La piel de la frontera
Francesc Serés
25 noviembre, 2016 01:00Francesc Seres. Foto: Archivo
Hay pocas sensaciones más maravillosas que la de empezar un libro sin ninguna expectativa y encontrarse con una joya. Es cierto que había oído hablar vagamente de Serés pero a veces es difícil quedarse al margen de la desconfianza del nacionalismo lingüístico, también cuando uno cree tener cierta amplitud de miras, pero resulta oxigenante percibir hasta qué punto la buena literatura es capaz resolver de un plumazo esa diferencia.Francesc Serés (Zaidín, 1972) -basta leer un par de páginas para corroborarlo- es un escritor de primera magnitud, sin duda uno de los mejores de su generación, una medalla que podría haberse ganado sólo con la publicación de este libro. No deja de ser irónico (porque el libro de Serés es anterior) lo en consonancia que está con el reciente ensayo de Sergio del Molino La España vacía, lo que podría significar dos cosas: una (interesante) que apuntaría a que la primera generación de la democracia está haciendo una revisión de su paisaje sentimental muy distinta a la previsible, y otra (en cierto modo cómica) de que tal vez las crónicas de La piel de la frontera sean en esencia algo más españolas de lo que le habría gustado al propio autor.
Y aquí aparece de nuevo la paradoja. Reflexionando acerca de las razones por las que me había parecido tan extraordinaria esta colección de crónicas sobre personajes, paisajes y episodios ubicados (con una excepción) en el bajo Cinca, el Segrià y el desierto de los Monegros veo que el libro de Serés tiene una vocación internacional evidente. La estrategia es reconocible y se parece a esa sensación de extrañeza habitual que probamos cuando escuchamos los comentarios de un turista sobre el lugar en el que vivimos todos los días: el mundo reconocible y familiar adquiere de pronto (o de nuevo) una condición luminosa.
En La piel de la frontera los caminos y paisajes de la infancia del autor se reviven con la mirada reunificadora de los inmigrantes de las clases sociales menos favorecidas generando un efecto sorprendente: lo sentimental queda aplacado con lo social, cuando hay hambre, miseria y desigualdad hay poco espacio para la ensoñación, pero en cierto modo y seguramente de forma inevitable, la ensoñación sigue allí, resistente, perpetua, porque hemos construido nuestra identidad a su alrededor.

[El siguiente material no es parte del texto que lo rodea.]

(** A well-formed string is the UTF-16 form of its scalar values. *)
Lemma units_scalar_values s :
  Forall Js.code_unit s -> Utf8.well_formed s = true ->
  concat (List.map Utf8.units_of_scalar (Utf8.scalar_values s)) = s.
Proof.
  unfold Js.code_unit.
  induction s as [| c | c d r IHr IHd] using units_ind; intros H Hwf; forall_inv.
  - done.
  - rewrite scalar_values_cons. rewrite well_formed_cons in Hwf.
    destruct (Utf8.is_high_surrogate c) eqn:Hh; [done |].
    destruct (Utf8.is_low_surrogate c) eqn:Hl; [done |].
    cbn [Utf8.scalar_values List.map concat]. unfold Utf8.units_of_scalar.
    destruct (Z.leb_spec c 0xFFFF); [done | lia].
  - rewrite scalar_values_cons. rewrite well_formed_cons in Hwf.
    destruct (Utf8.is_high_surrogate c) eqn:Hh.
    + apply andb_true_iff in Hwf as [Hl Hwf]. rewrite Hl.
      cbn [List.map concat]. rewrite IHr by done.
      unfold Utf8.units_of_scalar. surrogates.
      rewrite Z.shiftl_mul_pow2, Z.shiftr_div_pow2, land_1023 by lia. pow_norm.
      destruct (Z.leb_spec (65536 + (c - 55296) * 1024 + (d - 56320)) 65535); [lia |].
      simpl. do 2 f_equal; [euclid | f_equal; euclid].
    + apply andb_true_iff in Hwf as [Hl Hwf]. apply negb_true_iff in Hl. rewrite Hl.
      cbn [List.map concat]. rewrite IHd by (try constructor; done).
      unfold Utf8.units_of_scalar. destruct (Z.leb_spec c 0xFFFF); [done | lia].
Qed.

Lemma strip_bom_scalar_values s :
  Forall Js.code_unit s -> (forall r, s <> 0xFEFF :: r) ->
  Utf8.strip_bom (Utf8.scalar_values s) = Utf8.scalar_values s.
Proof.
  unfold Js.code_unit. intros H Hbom.
  destruct s as [| c r]; [done |]. forall_inv.
  assert (c <> 0xFEFF) by (intros ->; by apply (Hbom r)).
  cbn [Utf8.scalar_values].
  destruct (Utf8.is_high_surrogate c) eqn:Hh.
  - destruct r as [| d r]; [done |]. forall_inv.
    destruct (Utf8.is_low_surrogate d) eqn:Hl; [| done].
    unfold Utf8.strip_bom. surrogates. rewrite Z.shiftl_mul_pow2 by lia.
    by destruct (Z.eqb_spec (65536 + (c - 55296) * 2 ^ 10 + (d - 56320)) 65279); [lia |].
  - destruct (Utf8.is_low_surrogate c); [done |].
    unfold Utf8.strip_bom. by destruct (Z.eqb_spec c 65279).
Qed.

(** What [TextDecoder] makes of what [TextEncoder] wrote. *)
Lemma utf8_decode_encode_scalars s :
  Forall Js.code_unit s ->
  Utf8.decode (Utf8.encode s)
  = concat (List.map Utf8.units_of_scalar (Utf8.strip_bom (Utf8.scalar_values s))).
Proof.
  intros H. unfold Utf8.decode, Utf8.encode.
  by rewrite run_encode by by apply scalar_values_scalar.
Qed.

Lemma utf8_decode_encode s :
  Forall Js.code_unit s -> Utf8.well_formed s = true -> (forall r, s <> 0xFEFF :: r) ->
  Utf8.decode (Utf8.encode s) = s.
Proof.
  intros H Hwf Hbom.
  by rewrite utf8_decode_encode_scalars, strip_bom_scalar_values, units_scalar_values.
Qed.

(** ** AES-GCM *)
Lemma xor_bytes_length data ks : length (xor_bytes data ks) = length data.
Proof. revert ks. induction data as [| d data IH]; intros ks; simpl; [done |]. by rewrite IH. Qed.

Lemma xor_bytes_involutive data ks : xor_bytes (xor_bytes data ks) ks = data.
Proof.
  revert ks. induction data as [| d data IH]; intros ks; simpl; [done |].
  rewrite IH. f_equal.
  by rewrite Z.lxor_assoc, Z.lxor_nilpotent, Z.lxor_0_r.
Qed.

Lemma lxor_byte a b : byte a -> byte b -> byte (Z.lxor a b).
Proof.
  unfold byte. intros Ha Hb.
  assert (Z.lxor a b = Z.lxor a b mod 2 ^ 8) as ->; [| apply Z.mod_pos_bound; lia].
  apply Z.bits_inj'. intros i Hi.
  destruct (Z.lt_ge_cases i 8).
  - by rewrite Z.mod_pow2_bits_low.
  - rewrite Z.mod_pow2_bits_high, Z.lxor_spec by lia.
    rewrite <- (Z.mod_small a (2 ^ 8)), <- (Z.mod_small b (2 ^ 8)) by lia.
    by rewrite !Z.mod_pow2_bits_high by lia.
Qed.

Lemma xor_bytes_bytes data ks :
  Forall byte data -> Forall byte ks -> Forall byte (xor_bytes data ks).
Proof.
  intros Hd. revert ks. induction Hd as [| d data Hd _ IH]; intros ks Hks; simpl.
  - constructor.
  - constructor.
    + apply lxor_byte; [done |]. destruct Hks; simpl; [unfold byte; lia | done].
    + apply IH. destruct Hks; simpl; [constructor | done].
Qed.
(** * DroneFlow: the server-sent-event fan-out and the request routes

    A shallow embedding of [routes/events.js] (connection registry,
    heartbeat, stale-connection cleanup, broadcast) and of the mutating
    handlers of [routes/requests.js] (POST, PUT, DELETE), followed by the
    properties of the specification that these functions decide.

    Conventions of the embedding:
    - JavaScript objects that are mutated through several aliases (a
      client record, its response stream) live in a heap and are named by
      their address; the [Set] [sseClients] holds addresses, in insertion
      order, as a JavaScript [Set] does.
    - A handler runs to completion on the event loop, so [Date.now()] has
      one value during a handler; the clock is a field of the store and
      only the environment advances it.
    - Exceptions are explicit: a computation returns or throws, and the
      store it leaves behind is kept in both cases.
    - [console.log] and [console.error] have no effect on the store and
      are left out. *)

From Stdlib Require Import ZArith Lia Ascii String.
From stdpp Require Import base decidable option numbers list strings pretty gmap.

#[local] Set Warnings "-register-all,-clear-no-such-hyp".
Local Open Scope string_scope.
Local Open Scope list_scope.
Local Open Scope Z_scope.

(** ** JavaScript values, [JSON.stringify], [Date.prototype.toISOString] *)

Module Js.

(** The values that [express.json()] produces and [JSON.stringify]
    prints.  An object keeps its keys in insertion order.  Numbers are
    the integers; strings are sequences of bytes, so the length of a
    string is the JavaScript length for the characters below 128. *)
Inductive JSON : Type :=
| JNull
| JBool (b : bool)
| JNum (z : Z)
| JStr (s : string)
| JArr (items : list JSON)
| JObj (fields : list (string * JSON)).
(** * Tone.js instruments: Instrument, Monophonic and DuoSynth

    A shallow embedding of [Tone/instrument/Instrument.js],
    [Tone/instrument/DuoSynth.js] and the file that defines
    [Tone.Monophonic].

    The three classes are control code: they own references to signal
    stages built elsewhere in Tone.js and drive them by method calls.  The
    embedding keeps

    - the instance as a record of nullable fields (the object [this]),
    - the automation instructions a [Tone.Signal] owned by the instance
      has received, in call order,
    - a log of the calls made on the opaque collaborators (voices,
      envelopes, graph connections),
    - JavaScript exceptions, with the state reached when they are thrown.

    Numbers are IEEE binary64, as in JavaScript. *)

From Stdlib Require Import PrimFloat List String Bool.
Import ListNotations.
Open Scope string_scope.
Open Scope list_scope.
Set Warnings "-inexact-float".

(** ** JavaScript values *)

(** The values that reach these methods: notes are strings or numbers,
    times are strings, numbers or absent, velocities numbers or absent. *)
Inductive jsval : Type :=
| JUndefined
| JNumber (x : float)
| JString (s : string).

(** What a method hands back: [this] (all the chainable methods) or
    nothing (the empty placeholder bodies). *)
Inductive retval : Type :=
| RetThis
| RetUndefined.
(** * VulkanTextureDepth: swap chain, buffers, textures, descriptors and
      frame synchronisation, embedded from [devices.cpp] and [graphics.cpp].

    Integers of the C++ code are [Z] with their wrap-around written out,
    [std::vector]s are lists read with stdpp's [!!], handles are [Z] with
    [0] for [VK_NULL_HANDLE]/[nullptr].  Member functions that throw or
    mutate their object run in the monad [M], which threads the object
    and device state and returns an [outcome]. *)

From Stdlib Require Import ZArith List Bool Lia.
From Stdlib.Init Require Import Byte.
From stdpp Require Import base numbers option list strings gmap pretty.

Local Open Scope Z_scope.

(** ** Outcomes of a C++ call *)

(** The exception classes the sources throw.  [std::out_of_range] and
    [std::invalid_argument] derive from [std::logic_error], and
    [std::bad_optional_access] from [std::exception], so a handler for
    [const std::runtime_error&] catches none of them. *)
Inductive exn : Type :=
  | runtime_error (what : string)
  | out_of_range (what : string)
  | invalid_argument (what : string)
  | bad_optional_access.

(** A call returns, leaves through an exception, has no defined
    behaviour (an out-of-bounds [operator[]], relocking a held
    [std::mutex]), or blocks for ever (a wait nothing will end). *)
Inductive outcome (A : Type) : Type :=
  | Ret (a : A)
  | Throw (e : exn)
  | Undefined
  | Blocked.
Arguments Ret {A} a.
Arguments Throw {A} e.
Arguments Undefined {A}.
Arguments Blocked {A}.

Definition is_throw {A} (r : outcome A) : bool :=
  match r with Throw _ => true | _ => false end.

Definition is_ret {A} (r : outcome A) : bool :=
  match r with Ret _ => true | _ => false end.

(** Member functions: the state [St] holds the object's fields and the
    part of the device the function touches.  What was written before a
    [throw] stays written. *)
Definition M (St A : Type) : Type := St -> outcome A * St.

Definition ret {St A} (a : A) : M St A := fun s => (Ret a, s).

Definition bind {St A B} (m : M St A) (k : A -> M St B) : M St B :=
  fun s =>
    match m s with
    | (Ret a, s') => k a s'
    | (Throw e, s') => (Throw e, s')
    | (Undefined, s') => (Undefined, s')
    | (Blocked, s') => (Blocked, s')
    end.

Definition throw {St A} (e : exn) : M St A := fun s => (Throw e, s).
Definition undefined {St A} : M St A := fun s => (Undefined, s).
Definition blocked {St A} : M St A := fun s => (Blocked, s).
Definition get {St} : M St St := fun s => (Ret s, s).
Definition gets {St A} (f : St -> A) : M St A := fun s => (Ret (f s), s).
Definition modify {St} (f : St -> St) : M St unit := fun s => (Ret tt, f s).

(** [try { body } catch (const std::runtime_error& e) { handler }] *)
Definition try_catch_runtime_error {St A}
    (body : M St A) (handler : string -> M St A) : M St A :=
  fun s =>
    match body s with
    | (Throw (runtime_error what), s') => handler what s'
    | r => r
    end.

Declare Scope cpp_scope.
Delimit Scope cpp_scope with cpp.
Notation "x <- m ;; k" := (bind m (fun x => k))
  (at level 100, m at next level, right associativity) : cpp_scope.
Notation "m ;;; k" := (bind m (fun _ => k))
  (at level 100, right associativity) : cpp_scope.

(** [for (auto x : xs) body(x);] *)
Fixpoint for_each {St A} (xs : list A) (body : A -> M St unit) : M St unit :=
  match xs with
  | [] => ret tt
  | x :: rest => bind (body x) (fun _ => for_each rest body)
  end.

(** A statement that builds an exception object and drops it: without
    the [throw] keyword, [std::runtime_error("...");] has no effect. *)
Definition discarded_temporary {St} (e : exn) : M St unit := ret tt.

(** ** Fixed-width integers and handles *)

Definition UINT32_MAX : Z := 4294967295.
Definition UINT64_MAX : Z := 18446744073709551615.

(** [static_cast<uint32_t>(x)] *)
Definition to_uint32 (x : Z) : Z := x mod 2 ^ 32.

Definition handle : Type := Z.
Definition VK_NULL_HANDLE : handle := 0.

(** [include/graphics.hpp]: [static constexpr uint32_t MAX_FRAMES_IN_FLIGHT = 2;] *)
Definition MAX_FRAMES_IN_FLIGHT : nat := 2.

(** ** Vulkan enumerators used by the sources (values of [vulkan_core.h]) *)

Definition VkFormat : Type := Z.
Definition VK_FORMAT_R8G8B8A8_SRGB : VkFormat := 43.
Definition VK_FORMAT_B8G8R8A8_SRGB : VkFormat := 50.
Definition VK_FORMAT_D32_SFLOAT : VkFormat := 126.
Definition VK_FORMAT_D24_UNORM_S8_UINT : VkFormat := 129.
Definition VK_FORMAT_D32_SFLOAT_S8_UINT : VkFormat := 130.

Definition VkColorSpaceKHR : Type := Z.
Definition VK_COLOR_SPACE_SRGB_NONLINEAR_KHR : VkColorSpaceKHR := 0.

Definition VkPresentModeKHR : Type := Z.
Definition VK_PRESENT_MODE_IMMEDIATE_KHR : VkPresentModeKHR := 0.
Definition VK_PRESENT_MODE_MAILBOX_KHR : VkPresentModeKHR := 1.
Definition VK_PRESENT_MODE_FIFO_KHR : VkPresentModeKHR := 2.
Definition VK_PRESENT_MODE_FIFO_RELAXED_KHR : VkPresentModeKHR := 3.

Record VkSurfaceFormatKHR : Type := {
  format : VkFormat;
  colorSpace : VkColorSpaceKHR
}.

Record VkExtent2D : Type := {
  width : Z;
  height : Z
}.

Record VkSurfaceCapabilitiesKHR : Type := {
  minImageCount : Z;
  maxImageCount : Z;
  currentExtent : VkExtent2D;
  minImageExtent : VkExtent2D;
  maxImageExtent : VkExtent2D;
  currentTransform : Z
}.

(** [std::clamp(v, lo, hi)]: [(v < lo) ? lo : (hi < v) ? hi : v]. *)
Definition std_clamp (v lo hi : Z) : Z :=
  if v <? lo then lo else if hi <? v then hi else v.
(** C8, as amended: [train] computes [numBatches] as the double nearest
    to [numSamples / batchSize]; the batch loop ends, having run for
    exactly the whole numbers [j] with [j < numBatches - 1], and the epoch
    then validates on the range from [(numBatches - 1) * batchSize] to
    [numSamples - 1], each operation rounded to a double. Consequently,
    when [batchSize < numSamples], [batchSize] does not divide
    [numSamples] and the computed start of that range is the whole number
    [numSamples - batchSize], the rows of the validation range from
    [numSamples - batchSize] up to the last multiple of [batchSize] have
    also been trained on, in the last training batch of the same epoch.
    The computed start is that whole number whenever [batchSize] is a
    power of two. *)
Theorem training_overlaps_validation (options : Options R)
    (input target : arr) :
  0 < batchSize options → safe (dim0 input) →
  numBatchesOf (dim0 input) (batchSize options)
  = Fin (round64 (Qnat (dim0 input) / Qnat (batchSize options))) ∧
  (∃ bound,
     js_sub (numBatchesOf (dim0 input) (batchSize options)) 1 = Fin bound ∧
     ∀ j, j ∈ trainIndices (dim0 input) (batchSize options)
          ↔ (Qnat j < bound)%Q) ∧
  epoch input target options
  = (forEach (trainIndices (dim0 input) (batchSize options))
       (trainBatch input target options) ;;
     validate input target options) ∧
  validationSeq (dim0 input) (batchSize options)
  = newSeq (js_mul (js_sub (numBatchesOf (dim0 input) (batchSize options)) 1)
              (Qnat (batchSize options)))
      (js_sub (Fin (Qnat (dim0 input))) 1) ∧
  (batchSize options < dim0 input →
   dim0 input `mod` batchSize options ≠ 0 →
   seq_range (validationSeq (dim0 input) (batchSize options)) (dim0 input)
   = Some (dim0 input - batchSize options, batchSize options) →
   ∃ j row,
     j ∈ trainIndices (dim0 input) (batchSize options) ∧
     at_rows (batchSeq (batchSize options) j) input
     = Ok (mkArr (batchSize options) (dim1 input)
             (take (batchSize options)
                (drop (j * batchSize options) (rows input)))) ∧
     at_rows (validationSeq (dim0 input) (batchSize options)) input
     = Ok (mkArr (batchSize options) (dim1 input)
             (take (batchSize options)
                (drop (dim0 input - batchSize options) (rows input)))) ∧
     j * batchSize options ≤ row < j * batchSize options + batchSize options ∧
     dim0 input - batchSize options ≤ row < dim0 input) ∧
  (∀ k, batchSize options = 2 ^ k → batchSize options ≤ dim0 input →
     seq_range (validationSeq (dim0 input) (batchSize options)) (dim0 input)
     = Some (dim0 input - batchSize options, batchSize options)).
Proof.
  intros Hb Hs.
  set (n := dim0 input) in *. set (b := batchSize options) in *.
  split.
  { unfold numBatchesOf, js_div. by rewrite Qnat_nonzero. }
  destruct (trainIndices_test n b 0 Hb Hs) as (q & Eq & _ & Hends).
  split.
  { exists q. split; [done|]. intros j.
    destruct (trainIndices_test n b j Hb Hs) as (q' & Eq' & Hin & _).
    assert (q' = q) as -> by congruence. done. }
  split.
  { unfold epoch. fold n b. by rewrite Hends. }
  split; [done|].
  split; [|intros k Ek Hle; by apply (validationSeq_power_of_two n b k)].
  intros Hlt Hmod Hv.
  pose proof (Nat.div_mod n b ltac:(lia)) as Hdm.
  pose proof (Nat.mod_upper_bound n b ltac:(lia)) as Hub.
  assert (1 ≤ n / b) as Hf by (apply Nat.div_le_lower_bound; lia).
  exists (n / b - 1), (n - b).
  split; [by apply last_batch_trained|].
  split; [apply batch_rows; [done|done|fold n; nia]|].
  split; [by apply at_rows_range|]. nia.
Qed.
Lemma countUp_unbounded (fuel j : nat) :
  countUp fuel j Infinity = (seq j fuel, false).
Proof.
  revert j. induction fuel as [|fuel IH]; intros j; [done|].
  simpl. by rewrite IH.
Qed.

(** With [batchSize = 0] and a non-empty input, [numBatches] is
    [Infinity] and the test of the batch loop never fails. *)
Lemma trainCount_zero_batch (n : nat) :
  0 < n → numBatchesOf n 0 = Infinity ∧ trainLoopEnds n 0 = false.
Proof.
  intros Hn.
  assert (numBatchesOf n 0 = Infinity) as E.
  { unfold numBatchesOf, js_div. change (Qeq_bool (Qnat 0) 0) with true.
    by rewrite Qnat_nonzero. }
  split; [done|]. unfold trainLoopEnds, trainCount. rewrite E. simpl js_sub.
  by rewrite countUp_unbounded.
Qed.

(** X17: with [batchSize = 0], a non-empty input and at least one epoch
    to run, [train] never returns a value: [numBatches] is [Infinity], the
    batch loop of the first epoch is left only by an exception, and the
    validation step is never reached. *)
Theorem train_zero_batch_never_returns (input target : arr)
    (options : Options R) (s : ann) :
  0 < dim0 input → batchSize options = 0 → 0 < maxEpochs options →
  numBatchesOf (dim0 input) (batchSize options) = Infinity ∧
  ∀ e s', train input target options s ≠ (Ok e, s').
Proof.
  intros Hn Hb He. rewrite Hb.
  destruct (trainCount_zero_batch (dim0 input) Hn) as [Einf Hends].
  split; [done|]. intros e s'. unfold train.
  destruct (maxEpochs options) as [|r]; [lia|]. simpl.
  unfold bind at 1. unfold epoch. rewrite Hb, Hends. unfold bind at 1.
  destruct (forEach (trainIndices (dim0 input) 0)
              (trainBatch input target options) s) as [[[]|x] s1]; done.
Qed.
End Proofs.

Lemma randu_wf {R} (draw : nat → R) (pos d0 d1 : nat) :
  wf_array (fst (randu draw pos d0 d1)).
Proof.
  split; simpl.
  - by rewrite length_map, length_seq.
  - apply Forall_forall. intros r Hr.
    apply list_elem_of_fmap in Hr as (i & -> & _).
    by rewrite length_map, length_seq.
Qed.

Lemma amap_wf {R} `{Num R} (f : R → R) (a : AFArray R) :
  wf_array a → wf_array (amap f a).
Proof.
  intros [Hl Hr]. split; simpl; [by rewrite length_map|].
  apply Forall_forall. intros r Hin.
  apply list_elem_of_fmap in Hin as (r' & -> & Hin). rewrite length_map.
  rewrite Forall_forall in Hr. by apply Hr.
Qed.

Lemma get_amap {R} `{Num R} (f : R → R) (a : AFArray R) (i j : nat) :
  get (amap f a) i j = f <$> get a i j.
Proof.
  unfold get. simpl. rewrite list_lookup_fmap.
  destruct (rows a !! i) as [r|]; simpl; [|done].
  by rewrite list_lookup_fmap.
Qed.

Lemma get_randu {R} (draw : nat → R) (pos d0 d1 i j : nat) (x : R) :
  get (fst (randu draw pos d0 d1)) i j = Some x → ∃ k, x = draw k.
Proof.
  unfold get. simpl. rewrite list_lookup_fmap.
  destruct (seq 0 d0 !! i) as [i'|]; simpl; [|done].
  rewrite list_lookup_fmap.
  destruct (seq 0 d1 !! j) as [j'|]; simpl; [|done].
  intros [= <-]. eauto.
Qed.

Section Initialisation.
Context {R : Type} `{Num R} `{!NumOrder R}.

Lemma scaled_draw_bounds (d r : R) :
  rle (rconst 0%Q) d → rle d (rconst 1%Q) → rle (rconst 0%Q) r →
  rle (rneg (rdiv r (rconst 2%Q))) (rsub (rmul d r) (rdiv r (rconst 2%Q))) ∧
  rle (rsub (rmul d r) (rdiv r (rconst 2%Q))) (rdiv r (rconst 2%Q)).
Proof.
  intros Hd0 Hd1 Hr.
  pose proof (rle_refl_l _ _ Hd0) as H00.
  pose proof (rle_refl_r _ _ Hd1) as H11.
  pose proof (rle_refl_r _ _ Hr) as Hrr.
  assert (rle (rconst 0%Q) (rmul d r)) as Hlo.
  { apply (rle_trans _ (rmul (rconst 0%Q) r)); [by apply rmul_zero|].
    by apply rmul_mono. }
  assert (rle (rmul d r) r) as Hhi.
  { apply (rle_trans _ (rmul (rconst 1%Q) r)); [|by apply rmul_one].
    by apply rmul_mono. }
  split.
  - apply (rle_trans _ (rsub (rconst 0%Q) (rdiv r (rconst 2%Q))));
      [by apply rsub_zero|].
    by apply rsub_mono.
  - apply (rle_trans _ (rsub r (rdiv r (rconst 2%Q)))); [|by apply rsub_half].
    by apply rsub_mono.
Qed.

(** C9, as amended: for at least two layer sizes and a positive
    initialisation range (0.05 when none is given), construction returns a
    network with [L] empty signal placeholders and [L - 1] weight matrices,
    [Weight[i]] of shape [(layerSize[i] + 1, layerSize[i+1])], every
    weight within [[-(range/2), range/2]], provided the generator's draws
    lie in [[0, 1]]. The bounds are those of the scalar arithmetic the code
    computes with, ordered as class [NumOrder] says. *)
Theorem constructor_invariant (draw : nat → R) (pos : nat)
    (layers : list nat) (range : option R) :
  2 ≤ length layers →
  (∀ k, rle (rconst 0%Q) (draw k) ∧ rle (draw k) (rconst 1%Q)) →
  (∀ r, range = Some r → rfalsy r = false) →
  rle (rconst 0%Q) (default (rconst (5 # 100)%Q) range) →
  ∃ net pos',
    constructor draw pos layers range = Ok (net, pos') ∧
    numLayers net = length layers ∧
    signal net = replicate (length layers) emptyArray ∧
    length (weights net) = length layers - 1 ∧
    ∀ i a b, layers !! i = Some a → layers !! S i = Some b →
      ∃ w, weights net !! i = Some w ∧
           dim0 w = a + 1 ∧ dim1 w = b ∧ wf_array w ∧
           ∀ r c x, get w r c = Some x →
             rle (rneg (rdiv (default (rconst (5 # 100)%Q) range)
                          (rconst 2%Q))) x ∧
             rle x (rdiv (default (rconst (5 # 100)%Q) range) (rconst 2%Q)).
Proof.
  intros HL Hdraw Hfalsy Hrange.
  assert (rangeOrDefault range = default (rconst (5 # 100)%Q) range) as Er.
  { destruct range as [r|]; simpl; [|done]. by rewrite (Hfalsy r). }
  destruct (constructor_spec draw pos layers range)
    as (net & pos' & Hrun & Hnl & Hsig & Hwl & Hws).
  exists net, pos'. split; [done|].
  split; [done|]. split; [done|]. split; [lia|].
  intros i a b Ha Hb.
  assert (S i < length layers) as Hi by (by eapply lookup_lt_Some).
  destruct (Hws i a b) as (w & Hw & p & ->); try done; [lia|].
  rewrite Er in Hw. eexists. split; [exact Hw|].
  split; [done|]. split; [done|]. split.
  { unfold subS, mulS. do 2 apply amap_wf. apply randu_wf. }
  intros r c x. unfold subS, mulS. rewrite !get_amap.
  destruct (get (fst (randu draw p (a + 1) b)) r c) as [d|] eqn:Ed; [|done].
  simpl. intros [= <-].
  apply get_randu in Ed as [k ->].
  destruct (Hdraw k) as [Hd0 Hd1]. by apply scaled_draw_bounds.
Qed.
End Initialisation.

Lemma ex_net_shape : net_shape ex_layers ex_net.
Proof.
  do 3 (split; [reflexivity|]).
  intros i a b w Ha Hb Hw.
  destruct i as [|[|i]]; simpl in *; simplify_eq; done.
Qed.

Lemma ex_layers_positive : Forall (λ n, 1 ≤ n) ex_layers.
Proof. repeat constructor. Qed.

Serés comparte con los grandes autores una cualidad también difícil de encontrar: es capaz de aguantarle la mirada a la realidad hasta que desaparece de ella su sentido más obvio y comienza a brotar lo inesperado que es a la vez lo que estaba escondido en los raigones de la carne y por tanto lo auténtico, esa palabra baqueteada. Las crónicas de La piel de la frontera sorprenden siempre, como siempre sorprende la realidad, que casi nunca está donde se la supone.
En ese sentido estas crónicas giran también de una manera obsesiva alrededor de la noción del vacío y de la pérdida. "¿Dónde va a parar la gente que desaparece de nuestra vida? -se pregunta el autor-, la gente con la que hemos compartido cosas, la que ha llenado meses de una manera plena, total, que ha formado parte del tiempo y el espacio que nos acoge y construimos, esas personas que se van y no vuelven nunca más, pero que siguen vivas y por tanto construyendo su vida en otra parte... ¿merecieron la pena?". El espíritu de estas crónicas tiene mucho que ver con esa pregunta clave de la experiencia: hasta dónde perdemos, hasta dónde nos enriquecemos, cuando algo o alguien desaparece de nuestro lado y, sobre todo, hasta dónde estamos legitimados para arrogarnos el derecho de decir quiénes eran en realidad.